Cushing ya ha empezado a reprimir el recuerdo de las cruentas y prolongadas batallas de los alrededores de Ypres, las cuales no concluyeron hasta hace poco más de una semana, cuando tropas canadienses finalmente tomaron el montón de grava al que quedó reducida la aldea que le ha dado su nombre a la batalla: Passchendaele. Es evidente que el Estado Mayor británico permitió que se sucedieran los insensatos ataques únicamente por razones de prestigio, y que la campaña no se interrumpió hasta que fue posible declarar que se había alcanzado el «objetivo».
El objetivo, sí. Cushing está hoy sombrío y pesimista. «Hay veces en que uno se pregunta de qué va todo esto —escribe en su diario— y por qué estamos aquí, en realidad». Fundamentalmente, su lúgubre estado de ánimo es una reacción a las inquietantes noticias que llegan de Rusia e Italia. Los bolcheviques, con su eslogan «¡Paz ya!», se han apoderado del poder en el este, mientras que el pequeño y vapuleado ejército italiano se ha ido retirando de un río a otro. ¿Acaso podrán mantener la nueva línea defensiva del Piave? (La razón por la cual la compañía de Cushing ha tenido que hacerse cargo del hospital de Boulogne-sur-Mer sin previo aviso es que la fuerza británica que hasta entonces estaba a su mando había recibido órdenes de dirigirse a Italia con la mayor presteza posible). Personalmente, él es de la opinión de que la Entente no ha estado en tan graves apuros desde la batalla del Marne en 1914.
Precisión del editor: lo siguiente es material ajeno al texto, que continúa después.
Definition disable_channel (channel : PyVal) : Method PyVal :=
  let* _ := toggle_channel channel (PyToggle OFF) in
  ret PyNone.

Definition toggle_exp_port (toggle : PyVal) : Method PyVal :=
  let* self_id := getattr id in
  let* toggle_value := lift (py_value_attr toggle) in
  let data := PyDict {[ "device_id" := self_id; "enable" := toggle_value ]} in
  let request := REQUEST "arc_enable_exp_port" data in
  let* response := send_and_receive request None in
  let* response_type := lift (py_getitem response "type") in
  if py_eq_str response_type "error" then raise_Otii_Exception response
  else ret PyNone.

Definition enable_exp_port : Method PyVal :=
  let* _ := toggle_exp_port (PyToggle ON) in
  ret PyNone.

Definition disable_exp_port : Method PyVal :=
  let* _ := toggle_exp_port (PyToggle OFF) in
  ret PyNone.

Definition toggle_uart (toggle : PyVal) : Method PyVal :=
  let* self_id := getattr id in
  let* toggle_value := lift (py_value_attr toggle) in
  let data := PyDict {[ "device_id" := self_id; "enable" := toggle_value ]} in
  let request := REQUEST "arc_enable_uart" data in
  let* response := send_and_receive request None in
  let* response_type := lift (py_getitem response "type") in
  if py_eq_str response_type "error" then raise_Otii_Exception response
  else ret PyNone.

Definition enable_uart : Method PyVal :=
  let* _ := toggle_uart (PyToggle ON) in
  ret PyNone.

Definition disable_uart : Method PyVal :=
  let* _ := toggle_uart (PyToggle OFF) in
  ret PyNone.

Definition get_4wire : Method PyVal :=
  let* self_id := getattr id in
  let data := PyDict {[ "device_id" := self_id ]} in
  let request := REQUEST "arc_get_4wire" data in
  let* response := send_and_receive request None in
  let* response_type := lift (py_getitem response "type") in
  if py_eq_str response_type "error" then raise_Otii_Exception response
  else
    let* response_data := lift (py_getitem response "data") in
    lift (py_getitem response_data "value").

Definition get_adc_resistor : Method PyVal :=
  let* self_id := getattr id in
  let data := PyDict {[ "device_id" := self_id ]} in
  let request := REQUEST "arc_get_adc_resistor" data in
  let* response := send_and_receive request None in
  let* response_type := lift (py_getitem response "type") in
  if py_eq_str response_type "error" then raise_Otii_Exception response
  else
    let* response_data := lift (py_getitem response "data") in
    lift (py_getitem response_data "value").

Definition get_channel_samplerate (channel : PyVal) : Method PyVal :=
  let* self_id := getattr id in
  let* channel_value := lift (py_value_attr channel) in
  let data := PyDict {[ "device_id" := self_id; "channel" := channel_value ]} in
  let request := REQUEST "arc_get_channel_samplerate" data in
  let* response := send_and_receive request None in
  let* response_type := lift (py_getitem response "type") in
  if py_eq_str response_type "error" then raise_Otii_Exception response
  else
    let* response_data := lift (py_getitem response "data") in
    lift (py_getitem response_data "value").

Definition get_exp_voltage : Method PyVal :=
  let* self_id := getattr id in
  let data := PyDict {[ "device_id" := self_id ]} in
  let request := REQUEST "arc_get_exp_voltage" data in
  let* response := send_and_receive request None in
  let* response_type := lift (py_getitem response "type") in
  if py_eq_str response_type "error" then raise_Otii_Exception response
  else
    let* response_data := lift (py_getitem response "data") in
    lift (py_getitem response_data "value").

Definition get_gpi (pin : PyVal) : Method PyVal :=
  let* self_id := getattr id in
  let data := PyDict {[ "device_id" := self_id; "pin" := pin ]} in
  let request := REQUEST "arc_get_gpi" data in
  let* response := send_and_receive request None in
  let* response_type := lift (py_getitem response "type") in
  if py_eq_str response_type "error" then raise_Otii_Exception response
  else
    let* response_data := lift (py_getitem response "data") in
    lift (py_getitem response_data "value").

Definition get_main : Method PyVal :=
  let* self_id := getattr id in
  let data := PyDict {[ "device_id" := self_id ]} in
  let request := REQUEST "arc_get_main" data in
  let* response := send_and_receive request None in
  let* response_type := lift (py_getitem response "type") in
  if py_eq_str response_type "error" then raise_Otii_Exception response
  else
    let* response_data := lift (py_getitem response "data") in
    lift (py_getitem response_data "value").

Definition get_main_voltage : Method PyVal :=
  let* self_id := getattr id in
  let data := PyDict {[ "device_id" := self_id ]} in
  let request := REQUEST "arc_get_main_voltage" data in
  let* response := send_and_receive request None in
  let* response_type := lift (py_getitem response "type") in
  if py_eq_str response_type "error" then raise_Otii_Exception response
  else
    let* response_data := lift (py_getitem response "data") in
    lift (py_getitem response_data "value").

Definition get_max_current : Method PyVal :=
  let* self_id := getattr id in
  let data := PyDict {[ "device_id" := self_id ]} in
  let request := REQUEST "arc_get_max_current" data in
  let* response := send_and_receive request None in
  let* response_type := lift (py_getitem response "type") in
  if py_eq_str response_type "error" then raise_Otii_Exception response
  else
    let* response_data := lift (py_getitem response "data") in
    lift (py_getitem response_data "value").

Definition get_range : Method PyVal :=
  let* self_id := getattr id in
  let data := PyDict {[ "device_id" := self_id ]} in
  let request := REQUEST "arc_get_range" data in
  let* response := send_and_receive request None in
  let* response_type := lift (py_getitem response "type") in
  if py_eq_str response_type "error" then raise_Otii_Exception response
  else
    let* response_data := lift (py_getitem response "data") in
    lift (py_getitem response_data "range").

Definition get_rx : Method PyVal :=
  let* self_id := getattr id in
  let data := PyDict {[ "device_id" := self_id ]} in
  let request := REQUEST "arc_get_rx" data in
  let* response := send_and_receive request None in
  let* response_type := lift (py_getitem response "type") in
  if py_eq_str response_type "error" then raise_Otii_Exception response
  else
    let* response_data := lift (py_getitem response "data") in
    lift (py_getitem response_data "value").

Definition get_src_cur_limit_enabled : Method PyVal :=
  let* self_id := getattr id in
  let data := PyDict {[ "device_id" := self_id ]} in
  let request := REQUEST "arc_get_src_cur_limit_enabled" data in
  let* response := send_and_receive request None in
  let* response_type := lift (py_getitem response "type") in
  if py_eq_str response_type "error" then raise_Otii_Exception response
  else
    let* response_data := lift (py_getitem response "data") in
    lift (py_getitem response_data "enabled").
(** * The Google provider of cashier's authentication front-end

    A shallow embedding of [server/auth/google/google.go]: the provider built
    by [New], and its methods [Name], [Valid], [Revoke], [StartSession],
    [Exchange], [Email] and [Username].

    The provider talks to three collaborators that live outside the file: the
    OAuth2 and Google API client libraries (and through them the network), the
    clock read by [token.Valid()], and the process-wide metrics registry
    [metrics.M].  The libraries and the network are an abstract [Backend]: a
    record of operations over a world [W] that each return an answer and the
    next world.  The metrics registry is a field of the state the methods
    thread.  Go strings are byte strings, and so are Rocq's. *)

From Stdlib Require Import Ascii String.
From stdpp Require Import base option strings gmap list.

Local Open Scope Z_scope.

(** ** Values of the libraries the provider handles *)

(** Go's [error]: the message it carries. *)
Definition error := string.

(** A Go result pair [(v, err)] of which exactly one side is set. *)
Inductive result (A : Type) : Type :=
| Ok (a : A)
| Err (e : error).
Arguments Ok {A} a.
Arguments Err {A} e.

(** [oauth2.Endpoint]. *)
Record Endpoint := {
  AuthURL : string;
  TokenURL : string
}.

(** [oauth2.Config]. *)
Record OauthConfig := {
  ClientID : string;
  ClientSecret : string;
  RedirectURL : string;
  OauthEndpoint : Endpoint;
  Scopes : list string
}.

(** [oauth2.Token], held through a non-nil pointer; [Expiry] counts seconds,
    and [0] is the zero time. *)
Record Token := {
  AccessToken : string;
  TokenType : string;
  RefreshToken : string;
  Expiry : Z
}.

(** The fields of [googleapi.Tokeninfo] and [googleapi.Userinfo] that the
    provider reads; [UserEmail] is the field [Email] of [Userinfo], renamed
    apart from the method [Email] of the provider. *)
Record Tokeninfo := {
  Audience : string
}.

Record Userinfo := {
  UserEmail : string;
  Hd : string
}.

(** [config.Auth], the parsed configuration handed to [New]. *)
Record Auth := {
  OauthClientID : string;
  OauthClientSecret : string;
  OauthCallbackURL : string;
  ProviderOpts : gmap string string;
  UsersWhitelist : list string
}.

(** [http.Request] and [http.Response], as far as [Revoke] sees them. *)
Record Request := {
  req_method : string;
  req_url : string
}.

Record Response := {
  StatusCode : Z
}.

(** [url.Values]: every key holds the list of its values. *)
Abbreviation Values := (gmap string (list string)).

(** An authorization URL before it is flattened to text: the endpoint and
    the query parameters that [Values.Encode] then writes as [k=v] pairs,
    an empty value as [k=]. *)
Record AuthorizationURL := {
  url_endpoint : string;
  url_query : Values
}.

(** [oauth2.AuthCodeOption]; the provider builds its options with
    [SetAuthURLParam k v] only. *)
Inductive AuthCodeOption :=
| SetAuthURLParam (key value : string).

(** ** Go's map and string primitives *)

(** [m[k]] on a [map[string]bool] and on a [map[string]string]: the zero
    value when the key is absent. *)
Definition map_get_bool (m : gmap string bool) (k : string) : bool :=
  default false (m !! k).

Definition map_get_string (m : gmap string string) (k : string) : string :=
  default "" (m !! k).

(** [a != b] on strings. *)
Definition string_neq (a b : string) : bool := negb (String.eqb a b).

(** [strings.Split(s, sep)] for a separator of one byte: the pieces of [s]
    between the occurrences of [sep], in order. *)
Fixpoint Split (s : string) (sep : ascii) : list string :=
  match s with
  | EmptyString => [EmptyString]
  | String ch rest =>
      if Ascii.eqb ch sep then EmptyString :: Split rest sep
      else match Split rest sep with
           | [] => [String ch EmptyString]
           | piece :: pieces => String ch piece :: pieces
           end
  end.

(** [fmt.Sprintf(revokeURL, t)] with the constant
    [revokeURL = "https://accounts.google.com/o/oauth2/revoke?token=%s"]. *)
Definition revokeURL (t : string) : string :=
  "https://accounts.google.com/o/oauth2/revoke?token=" +:+ t.

Definition name : string := "google".

(** ** The provider *)

(** [Config], the provider. *)
Record Config := {
  config : OauthConfig;
  domain : string;
  whitelist : gmap string bool
}.

(** [c.config.Client(ctx, token)]: an HTTP client that signs its requests
    with [token], built for [ctx]. *)
Record HttpClient (Ctx : Type) := {
  client_config : OauthConfig;
  client_ctx : Ctx;
  client_token : Token
}.
Arguments client_config {Ctx} _.
Arguments client_ctx {Ctx} _.
Arguments client_token {Ctx} _.

(** [googleapi.Service]: the API handle around the client. *)
Record Service (Ctx : Type) := {
  svc_client : HttpClient Ctx
}.
Arguments svc_client {Ctx} _.

(** The metrics registry [metrics.M]: two counter vectors keyed by the
    provider label. *)
Record Metrics := {
  AuthValid : gmap string nat;
  AuthExchange : gmap string nat
}.

(** [vec.WithLabelValues(label).Inc()]. *)
Definition counter_inc (label : string) (vec : gmap string nat) : gmap string nat :=
  <[label := S (default 0%nat (vec !! label))]> vec.

(** What the libraries do for the provider.  Every call may change the world
    (the network, the token source of a client); [Token_Valid] only reads the
    clock. *)
Record Backend (Ctx W : Type) := {
  (** [token.Valid()] *)
  Token_Valid : Token → W → bool;
  (** [googleapi.NewService(ctx, option.WithHTTPClient(client))] *)
  NewService : Ctx → HttpClient Ctx → W → result (Service Ctx) * W;
  (** [t := svc.Tokeninfo(); t.AccessToken(a); t.Do()] *)
  Tokeninfo_Do : Service Ctx → string → W → result Tokeninfo * W;
  (** [svc.Userinfo.Get().Do()] *)
  Userinfo_Get_Do : Service Ctx → W → result Userinfo * W;
  (** [http.NewRequestWithContext(ctx, method, url, http.NoBody)] *)
  NewRequestWithContext : Ctx → string → string → result Request;
  (** [client.Do(req)]: an error when no response was obtained; a response
      of any status otherwise. *)
  Client_Do : HttpClient Ctx → Request → W → result Response * W;
  (** [resp.Body.Close()] *)
  Body_Close : Response → W → W;
  (** [config.Exchange(ctx, code)], a token and an error as Go returns them. *)
  Config_Exchange : OauthConfig → Ctx → string → W → (option Token * option error) * W
}.
Arguments Token_Valid {Ctx W} _.
Arguments NewService {Ctx W} _.
Arguments Tokeninfo_Do {Ctx W} _.
Arguments Userinfo_Get_Do {Ctx W} _.
Arguments NewRequestWithContext {Ctx W} _.
Arguments Client_Do {Ctx W} _.
Arguments Body_Close {Ctx W} _.
Arguments Config_Exchange {Ctx W} _.
(** * la_forge.bfacs: Bayes-factor utilities

    A shallow embedding of [la_forge/bfacs.py] and the properties of its
    bootstrap, thermodynamic-integration, Bayes-factor and odds-ratio
    routines.

    Conventions of the embedding:
    - a Python [float] / NumPy [float64] is a primitive binary64 [float];
    - a Python [int] is a [Z]; a length or a loop index is a [nat];
    - a raised exception is the [Raise] branch of [result];
    - NumPy 1-d arrays are lists, 2-d arrays are [ndarray] records holding
      their shape and their rows (C order);
    - the random generators are objects on a heap of generator states, the
      module-level name [rng] being bound to the object made at import. *)

From Stdlib Require Import ZArith Lia String.
From Stdlib Require Import Floats.PrimFloat Floats.FloatClass.
From Stdlib Require Floats.FloatOps Floats.FloatAxioms.
From Stdlib Require Import Numbers.Cyclic.Int63.Uint63.
From stdpp Require Import base list.
(** X8. Whatever the cache and the upstream do, one request makes no
    fetch or one, to the NVD address of the requested id; the row of any
    other id is left as it is and no row is removed; an error answer
    leaves the whole cache as it was, and its status is 400, 404, 500 or
    502; 400 is the answer exactly when the id is missing or empty, and
    then nothing is fetched. *)
Theorem resolver_touches_one_key now later (cache : gmap string CveEntry) nvd cveId :
  let out := serve now later cache nvd cveId in
  (fetched out = [] ∨
   ∃ id, cveId = Some id ∧ id ≠ "" ∧ fetched out = [nvd_url id]) ∧
  (∀ k, cveId ≠ Some k → cache_after out !! k = cache !! k) ∧
  (∀ k, is_Some (cache !! k) → is_Some (cache_after out !! k)) ∧
  (∀ st msg, answer out = Error st msg →
     cache_after out = cache ∧ st ∈ [400; 404; 500; 502]%nat) ∧
  ((∃ msg, answer out = Error 400 msg) ↔ cveId = None ∨ cveId = Some "") ∧
  (cveId = None ∨ cveId = Some "" → fetched out = []).
Proof.
  intros out.
  destruct (serve_shapes now later cache nvd cveId) as [[Hf Hout] | (id & -> & Hne & Hout)];
    fold out in Hout.
  { rewrite Hout. simpl. split_and!; eauto.
    - intros ? ? [= <- <-]. split; [done|]. repeat constructor.
    - split; [done|]. intros _. by eexists. }
  assert (Hno : ¬ (Some id = None ∨ Some id = Some "")) by (intros [|[=]]; done).
  destruct Hout as [(e & Hc & ->) | [(e & Hc & ->) | [(st & msg & Hst & ->) | (e & _ & _ & ->)]]];
    simpl; split_and!; eauto; try done.
  - split; [by intros [? ?]|done].
  - split; [by intros [? ?]|done].
  - intros ? ? [= <- <-]. split; [done|]. by right.
  - split; [|done]. intros [? [= -> _]].
    repeat (apply elem_of_cons in Hst as [Hst|Hst]; [discriminate|]).
    by apply elem_of_nil in Hst.
  - intros k Hk. apply lookup_insert_ne. congruence.
  - intros k Hk. destruct (decide (id = k)) as [->|Hk'].
    + rewrite lookup_insert_eq. eauto.
    + by rewrite lookup_insert_ne.
  - split; [by intros [? ?]|done].
Qed.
Como siempre, este estado de crisis da pie a reproches. Cushing mira con mal ojo a los belgas y a los rusos del compartimento. Seguro que aquéllos, escribe, llevan esos pompones de majadero «siguiendo el mismo principio que se aplica al sacudir un puñado de paja ante el hocico de una mula tozuda». Y en cuanto a los rusos, que comen mucho pero que no hacen nada, «la tropa se niega a luchar y, lo que es peor, se niega a trabajar». Entre los miembros de la Entente no hay cohesión; los reveses se han venido sucediendo uno tras otro. Y entre tanto, «los alemanes planean abrir una brecha en el frente occidental para la primavera». Desde luego, Cushing no se siente nada optimista, además, tiene la sensación —al igual que decenas de millones de otras personas— de que el control de su vida ha pasado a depender de fuerzas muy remotas, fuerzas que ya nadie maneja. «Un nuevo giro del caleidoscopio puede cambiar nuestros destinos en cualquier instante».
El piloto ha guardado La Vie Parisienne. En su lugar se ha puesto a leer una novela titulada Ma Petite Femme. El tren oscila y traquetea.